Friday, September 29, 2023

The Constitution of the United States, a Miracle Worth Celebrating

On the 17th of September, we recognized the birthday of our United States Constitution, a document signed by eleven delegates 236 years ago, establishing the United States as a Constitutional Republic. It is the longest-lived document of its kind in all of history.

The Constitutional Confederation first met in May of 1787, intending to revise the problematic Articles of Confederation, but by June it was realized that an entire revamp of the government was needed. The convention suffered several hot months of thorny debate, in which the representatives were sword to secrecy so that they might be able to speak freely. One of their fiercest discussions surrounded whether or not the new country would be known as a Republic or a Democracy. 

Republic vs. Democracy

I think it's important to take a moment, and very basically recognize what separates a Republic from a Democracy, as that seems to be often confused. 

Both systems provide a political system in which citizens are represented by elected officials sworn to protect their interests. However, in a purely democratic government, laws are made directly by the voting majority, leaving the rights of the minority largely unprotected. In a governing republic, laws are made by representatives people have chosen to express their will, and they must comply with the laws of their constitution in carrying out the will of the people, while protecting the rights of the minority from the majority.

An Unparalleled Agreement

Even in the 1700s, the two terms were sometimes used interchangeably, which, like today, is confusing. The fact that the Founding Fathers debated over whether the nation would be known as a democracy or a republic, among other hotly divided topics, shows why at least two of themGeorge Washington and James Madisonsaid that the signing and subsequent ratification of the Constitution was nothing less than a miracle. In the final wash, many would describe the government they formed as a type of "representative democracy". 

It remains important to emphasize that a Constitution is the unique feature of a Republic.

The National Archives, where you can read a transcript of the document and find other wonderful records and learning tools regarding the constitution, describes the miracle of the Constitution this way:

"The Constitution acted like a colossal merger, uniting a group of states with different interests, laws, and cultures. Under America’s first national government, the Articles of Confederation, the states acted together only for specific purposes. The Constitution united its citizens as members of a whole, vesting the power of the union in the people. Without it, the American Experiment might have ended as quickly as it had begun."

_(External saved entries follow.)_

(** [visit_all_preinits] and [visit_all_inits]; [visit_all_finis] goes through
    the array from its end. *)
Section visit.
Context {W : Type} (root : loaded_elf) (vis : Z -> Z -> M W unit).
Fixpoint visit_tables (get : elf_image -> option function_table_descriptor) (order : list Z) : M W unit :=
  match order with
  | [] => ret tt
  | p :: order' =>
      match resolve root p with
      | Err x => fail x
      | Ok e =>
          match table_range get e with
          | Err x => fail x
          | Ok None => ret tt
          | Ok (Some (b, l)) => vis b l
          end
      end ;;
      visit_tables get order'
  end.
Definition visit_all_preinits (order : list Z) : M W unit := visit_tables _preinit_desc order.
Definition visit_all_inits (order : list Z) : M W unit := visit_tables _init_desc order.
Definition visit_all_finis (order : list Z) : M W unit := visit_tables _fini_desc (reverse order).
End visit.

(** ** Symbols *)

(** The loop over the symbols of one image. *)
Fixpoint find_symbol (fuel : nat) (name : bytes) (it last : symbol_iterator) : M bytes (option Z) :=
  match fuel with
  | O => fail NoFuel
  | S n =>
      if decide (it = last) then ret None
      else
        match symbol_deref it with
        | None => fail Fault
        | Some s =>
            let* nm := wrapper_name s in
            let* d := if sv_eq nm name then is_defined s else ret false in
            if (d : bool) then let* v := wrapper_value s in ret (Some v)
            else find_symbol n name (symbol_next it) last
        end
  end.
Definition symbol_definition (fuel : nat) (name : bytes) (e : loaded_elf) : res (option Z) :=
  match get_elf e with
  | Err x => Err x
  | Ok x =>
      match find_symbol fuel name (symbols_begin (image_symbols x)) (symbols_end (image_symbols x)) (image e) with
      | Ok (r, _) => Ok ((fun v => u64 (elf_base e + v)) <$> r)
      | Err y => Err y
      end
  end.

Transcript of the Constitution, Image by John R Perry from Pixabay
I took note this year of the Constitution's birthday. As moves are continually made in substantial ways to make changes to this treasured document, I believe it behooves every citizen to be aware of what it says and how it came to be. I hope that everyone who enjoys citizenship in our great land will, from time to time, read and review the Constitution. It would be wonderful if our United States Constitution would continue to stand the tests of time until Jesus returns, but that can only happen if it is defended.

Celebrating Our Constitution,

Naomi Musch's heart beats for historical fiction. She writes to bring hope that will change the story—maybe even her own. Author of numerous novels (mostly historical) and first-place, award-winning short stories, she has been a finalist for the Carol Awards; Faith, Hope, and Love Readers’ Choice Awards; the Selah Awards; and twice nominated for Book of the Year. Naomi is at home in the Wisconsin Northwoods, where her perfect day is spent writing, roaming her family’s farm, snacking from the garden, relaxing in her kayak or vintage camper, and loving on her passel of grandchildren.


  1. Thank you for posting today. I'm left a bit confused over whether we're a democracy or republic, but I gather from your clarification point that we were supposed to be a republic. I think I haven't had enough coffee to ponder this yet this morning!

    1. Yes, you're right. In the final wash, we're still a Republic.